To my son on his 6th birthday!

I remember the day  you came to me.  It was winter and very cold. My mind that day was more on your “didi” (older sister), just a year and half herself,  and at home without me. You came –  a small parcel wrapped up in cloth. I was expecting a shrieking, crying child, demanding to be fed/ burped/ changed and looked after. I had already steeled myself, resolving to not let your babyish ways monopolize all my time. Determined to also be fair to “didi, practically an infant herself. Instead you were completely  undemanding. Quiet! as if saying “Mom, don’t worry about me. I can wait , check on her first”.  And that won me over! the generosity, the patience , the “politeness”, that you showed as an infant. Even as  a toddler, it was amusing to watch,  the way you hero worshiped her. You were like putty in her hands. Even when she was unfair, you let it pass.  Your eyes saying you were not  fooled by her tricks but choosing to be  generous because, after all she was your “didi”. and worth being treated like a little goddess.

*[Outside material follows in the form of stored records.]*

(** * LineEq: a line through two points, evaluated with output limits

    Shallow embedding of [Tools::LineEq] (lineEq.h, lineEq.cpp).

    The class computes on C++ [float].  The code is embedded once, over an
    interface [FloatArith] holding exactly the operations the two methods
    use, and the interface is instantiated twice:

    - [binary32]: IEEE-754 single precision, round to nearest even, taken
      from the Standard Library's [SpecFloat] with [prec = 24] and
      [emax = 128].  This is the arithmetic the program runs on; the
      statements about the program are made on this instance.  Each
      operation of the source is one correctly rounded binary32 operation
      (no excess precision, no contraction of [a * b + c] into a fused
      multiply-add).
    - [exact]: the rationals, for the statements the specification makes
      "under exact arithmetic".
*)

From Stdlib Require Import ZArith Bool Lia.
From Stdlib Require Import QArith Qabs Qfield.
From Stdlib Require Import Floats.SpecFloat.

(** ** The arithmetic the source uses *)

Class FloatArith (F : Type) : Type := {
  f_zero : F;                 (* the literal 0.0f *)
  f_eps  : F;                 (* the literal 1e-6f *)
  f_add  : F -> F -> F;       (* a + b *)
  f_sub  : F -> F -> F;       (* a - b *)
  f_mul  : F -> F -> F;       (* a * b *)
  f_div  : F -> F -> F;       (* a / b *)
  f_fabs : F -> F;            (* std::fabs(a) *)
  f_lt   : F -> F -> bool;    (* a < b *)
  f_gt   : F -> F -> bool     (* a > b *)
}.

(** ** IEEE-754 binary32 *)

Module B32.

Definition prec : Z := 24.
Definition emax : Z := 128.

Definition float32 : Type := spec_float.

(** [lit m e] is the binary32 value nearest to [m * 2^e]. *)
Definition lit (m e : Z) : float32 := binary_normalize prec emax m e false.

(** An integer literal such as [4.0f]. *)
Definition of_Z (n : Z) : float32 := lit n 0.

Definition zero : float32 := S754_zero false.

(** [1e-6f]: the binary32 value nearest to 10^-6, 8796093 * 2^-43
    (bit pattern 0x358637BD). *)
Definition eps : float32 := S754_finite false 8796093 (-43).

Definition add : float32 -> float32 -> float32 := SFadd prec emax.
Definition sub : float32 -> float32 -> float32 := SFsub prec emax.
Definition mul : float32 -> float32 -> float32 := SFmul prec emax.
Definition div : float32 -> float32 -> float32 := SFdiv prec emax.
Definition fabs : float32 -> float32 := SFabs.
Definition ltb : float32 -> float32 -> bool := SFltb.
Definition leb : float32 -> float32 -> bool := SFleb.

(** [a > b] of IEEE-754: true exactly when the comparison is "greater";
    false as soon as one side is a NaN. *)
Definition gtb (a b : float32) : bool :=
  match SFcompare a b with
  | Some Gt => true
  | _ => false
  end.

Definition is_nan (a : float32) : bool :=
  match a with
  | S754_nan => true
  | _ => false
  end.

(** Zeros and finite non-zero numbers: neither an infinity nor a NaN. *)
Definition is_finite (a : float32) : bool :=
  match a with
  | S754_zero _ | S754_finite _ _ _ => true
  | _ => false
  end.

(** A value of the format: mantissa and exponent in canonical form. *)
Definition valid (a : float32) : bool := valid_binary prec emax a.

End B32.

#[export] Instance binary32 : FloatArith B32.float32 := {
  f_zero := B32.zero;
  f_eps  := B32.eps;
  f_add  := B32.add;
  f_sub  := B32.sub;
  f_mul  := B32.mul;
  f_div  := B32.div;
  f_fabs := B32.fabs;
  f_lt   := B32.ltb;
  f_gt   := B32.gtb
}.

(** ** Exact arithmetic on the rationals *)

Module Exact.

(** The literal [1e-6f] denotes the float 8796093 * 2^-43; that value, as
    a rational. *)
Definition eps : Q := 8796093 # 8796093022208.

Definition ltb (a b : Q) : bool := negb (Qle_bool b a).
Definition gtb (a b : Q) : bool := negb (Qle_bool a b).

End Exact.

#[export] Instance exact : FloatArith Q := {
  f_zero := 0%Q;
  f_eps  := Exact.eps;
  f_add  := Qplus;
  f_sub  := Qminus;
  f_mul  := Qmult;
  f_div  := Qdiv;
  f_fabs := Qabs;
  f_lt   := Exact.ltb;
  f_gt   := Exact.gtb
}.

(** ** The class [Tools::LineEq] *)

Section LineEq.

Context {F : Type} {A : FloatArith F}.

(** [point_t] *)
Record point_t : Type := mkPoint {
  x : F;
  y : F
}.

(** [lineEq_t] *)
Record lineEq_t : Type := mkLineEq {
  slope : F;
  y_intercept : F;
  min_output : F;
  max_output : F;
  isVertical : bool
}.

(** The assignments to the fields of the member [_lineEq]. *)
Definition set_slope (l : lineEq_t) (v : F) : lineEq_t :=
  mkLineEq v (y_intercept l) (min_output l) (max_output l) (isVertical l).
Definition set_y_intercept (l : lineEq_t) (v : F) : lineEq_t :=
  mkLineEq (slope l) v (min_output l) (max_output l) (isVertical l).
Definition set_min_output (l : lineEq_t) (v : F) : lineEq_t :=
  mkLineEq (slope l) (y_intercept l) v (max_output l) (isVertical l).
Definition set_max_output (l : lineEq_t) (v : F) : lineEq_t :=
  mkLineEq (slope l) (y_intercept l) (min_output l) v (isVertical l).
Definition set_isVertical (l : lineEq_t) (v : bool) : lineEq_t :=
  mkLineEq (slope l) (y_intercept l) (min_output l) (max_output l) v.

(** The member initialiser [_lineEq = { 0.0f, 0.0f, 0.0f, 0.0f, false }]:
    the state of a default-constructed object. *)
Definition _lineEq : lineEq_t := mkLineEq f_zero f_zero f_zero f_zero false.

(** [void LineEq::create(point_t p1, point_t p2, float minOut, float maxOut)]:
    the object's state before the call goes in, the state after it comes
    out. *)
Definition create (l : lineEq_t) (p1 p2 : point_t) (minOut maxOut : F)
  : lineEq_t :=
  let l := set_min_output l minOut in
  let l := set_max_output l maxOut in
  let dx := f_sub (x p2) (x p1) in
  let dy := f_sub (y p2) (y p1) in
  if f_lt (f_fabs dx) f_eps then
    let l := set_isVertical l true in
    let l := set_slope l f_zero in
    set_y_intercept l (x p1)
  else
    let l := set_isVertical l false in
    let l := set_slope l (f_div dy dx) in
    set_y_intercept l (f_sub (y p1) (f_mul (slope l) (x p1))).

(** [float LineEq::evaluate(float x)]; the state is only read.  The local
    [y] of the source is [y0], assigned three times; the input is [x0]. *)
Definition evaluate (l : lineEq_t) (x0 : F) : F :=
  let y0 := f_zero in
  let y0 :=
    if negb (isVertical l) then f_add (f_mul (slope l) x0) (y_intercept l)
    else y_intercept l in
  let y0 :=
    if f_lt y0 (min_output l) then min_output l
    else if f_gt y0 (max_output l) then max_output l
    else y0 in
  y0.

(** The states an object can be in: freshly constructed, or after any
    number of calls of [create]. *)
Inductive reachable : lineEq_t -> Prop :=
| reach_new : reachable _lineEq
| reach_create : forall l p1 p2 minOut maxOut,
    reachable l -> reachable (create l p1 p2 minOut maxOut).

End LineEq.

Arguments point_t F : clear implicits.
Arguments lineEq_t F : clear implicits.


(** ** What the specification calls the unclamped value and the clamp *)

Section SpecWords.

Context {F : Type} {A : FloatArith F}.

(** "If not vertical: raw = slope * x + intercept.  If vertical:
    raw = intercept." *)
Definition raw_value (l : lineEq_t F) (x0 : F) : F :=
  if isVertical l then y_intercept l
  else f_add (f_mul (slope l) x0) (y_intercept l).

(** "if raw < minOutput, result = minOutput; else if raw > maxOutput,
    result = maxOutput; else result = raw." *)
Definition clamp_spec (lo hi raw : F) : F :=
  if f_lt raw lo then lo
  else if f_gt raw hi then hi
  else raw.

End SpecWords.

(** ** Concrete configurations *)

Module Scenario.

Import B32.

Definition pt (a b : float32) : point_t float32 := mkPoint a b.

(** The 4-20 mA scaling of the README:
    [create({4, -40}, {20, 85}, -40, 85)] on a fresh object. *)
Definition scale : lineEq_t float32 :=
  create _lineEq (pt (of_Z 4) (of_Z (-40))) (pt (of_Z 20) (of_Z 85))
    (of_Z (-40)) (of_Z 85).

(** A vertical line: [create({5, 1}, {5, 9}, 0, 100)]. *)
Definition upright : lineEq_t float32 :=
  create _lineEq (pt (of_Z 5) (of_Z 1)) (pt (of_Z 5) (of_Z 9))
    (of_Z 0) (of_Z 100).

(** A line so steep that its slope overflows:
    [create({0, 0}, {0.5, 2^127}, 0, 10)]; every argument is a finite
    float. *)
Definition steep : lineEq_t float32 :=
  create _lineEq (pt (of_Z 0) (of_Z 0)) (pt (lit 1 (-1)) (lit 1 127))
    (of_Z 0) (of_Z 10).

(** The same steep line with limits wide enough for both ordinates:
    [create({0, 0}, {0.5, 2^127}, 0, 2^127)]. *)
Definition steep_wide : lineEq_t float32 :=
  create _lineEq (pt (of_Z 0) (of_Z 0)) (pt (lit 1 (-1)) (lit 1 127))
    (of_Z 0) (lit 1 127).

(** Two identical points at +infinity:
    [create({+inf, 1}, {+inf, 1}, 0, 10)]. *)
Definition twin_infinite : lineEq_t float32 :=
  create _lineEq (pt (S754_infinity false) (of_Z 1))
    (pt (S754_infinity false) (of_Z 1)) (of_Z 0) (of_Z 10).

(** Two points whose abscissas differ by exactly [1e-6f]. *)
Definition borderline : lineEq_t float32 :=
  create _lineEq (pt (of_Z 0) (of_Z 0)) (pt eps (of_Z 1))
    (of_Z 0) (of_Z 10).

(** Inverted limits: [create({0, 0}, {1, 1}, 10, 0)]. *)
Definition inverted : lineEq_t float32 :=
  create _lineEq (pt (of_Z 0) (of_Z 0)) (pt (of_Z 1) (of_Z 1))
    (of_Z 10) (of_Z 0).

(** A slope that binary32 cannot hold exactly, 1/6:
    [create({1, 0}, {7, 1}, -10, 10)]. *)
Definition sixth : lineEq_t float32 :=
  create _lineEq (pt (of_Z 1) (of_Z 0)) (pt (of_Z 7) (of_Z 1))
    (of_Z (-10)) (of_Z 10).

(** The same 4-20 mA scaling in exact arithmetic. *)
Definition scale_exact : lineEq_t Q :=
  create _lineEq (mkPoint 4 (-40)) (mkPoint 20 85) (-40) 85.

End Scenario.

(** ** The 4-20 mA example program of the README *)

Module Readme.

Import B32.

(** [float adc_to_mA(uint16_t adc_value, float adc_ref_voltage,
    float resistor)].  The count is a [uint16_t]; its conversion to
    [float] in [adc_value / 4095.0f] is exact. *)
Definition adc_to_mA (adc_value : Z) (adc_ref_voltage resistor : float32)
  : float32 :=
  let voltage := mul (div (of_Z adc_value) (of_Z 4095)) adc_ref_voltage in
  div voltage resistor.

(** The literal [3.3f]: 33 and 10 are floats, so their correctly rounded
    quotient is the float nearest to 3.3. *)
Definition ref_voltage : float32 := div (of_Z 33) (of_Z 10).

(** The literal [165.0f]. *)
Definition sense_resistor : float32 := of_Z 165.

(** [main]: [current = adc_to_mA(adc_raw, 3.3f, 165.0f)], then
    [temperature = scale.evaluate(current)] on the line
    [scale.create({4, -40}, {20, 85}, -40, 85)]. *)
Definition temperature (adc_raw : Z) : float32 :=
  let current := adc_to_mA adc_raw ref_voltage sense_resistor in
  evaluate Scenario.scale current.

(** A count reads below 4 mA and below the lower limit of the line. *)
Definition reads_low (adc_raw : Z) : bool :=
  let current := adc_to_mA adc_raw ref_voltage sense_resistor in
  ltb current (of_Z 4)
  && ltb (raw_value Scenario.scale current) (min_output Scenario.scale).

(** [reads_low] on the counts [n], [n + 1], ..., [n + fuel - 1]. *)
Fixpoint reads_low_from (fuel : nat) (n : Z) : bool :=
  match fuel with
  | O => true
  | S fuel' => reads_low n && reads_low_from fuel' (n + 1)
  end.

End Readme.

(** ** Order facts of binary32 comparison *)

Module B32Facts.

Import B32.

Lemma compare_antisym (a b : float32) :
  SFcompare a b = option_map CompOpp (SFcompare b a).
Proof.
  destruct a as [sa|sa| |sa ma ea], b as [sb|sb| |sb mb eb]; simpl;
    try reflexivity;
    try (destruct sa; reflexivity);
    try (destruct sb; reflexivity);
    try (destruct sa, sb; reflexivity).
  destruct sa, sb; simpl; try reflexivity;
    rewrite (Z.compare_antisym ea eb);
    destruct (ea ?= eb)%Z; simpl; try reflexivity;
    rewrite ?CompOpp_involutive, ?Pos.compare_cont_antisym; reflexivity.
Qed.

Lemma compare_some (a b : float32) :
  is_nan a = false -> is_nan b = false -> exists c, SFcompare a b = Some c.
Proof.
  destruct a, b; simpl; intros Ha Hb; try discriminate; eauto.
Qed.

Lemma compare_none_nan (a b : float32) :
  SFcompare a b = None -> is_nan a = true \/ is_nan b = true.
Proof.
  destruct a, b; simpl; intros H; try discriminate; auto.
Qed.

As you both grew and your personalities started to firm. I saw traits I know I will be proud of – sensitivity, sincerity, generosity, willingness to share, desire to be fair,  friendliness, chirpiness, quick wit and an awesome sense of humour. Soon your talents became evident too – An ear for music, a memory for dance steps, knack for languages and math, and a sharp intellect.

I also became aware of the areas that needed to be worked upon – A weakness for food, tendency towards laziness, fondness for TV. As a mother I worry about these. But I know that these are not insurmountable.  What I really worry about are actually your qualities. Your sensitivity that lets you empathize with that child on the street but also makes you vulnerable to hurts and slights from your ‘companions’. Your sincerity, that lets you be the teachers pet, but also makes you an easy target for bullies! Your generosity that allows you to share your pencils with a classmate but also allows those less scrupulous than you to take advantage of you!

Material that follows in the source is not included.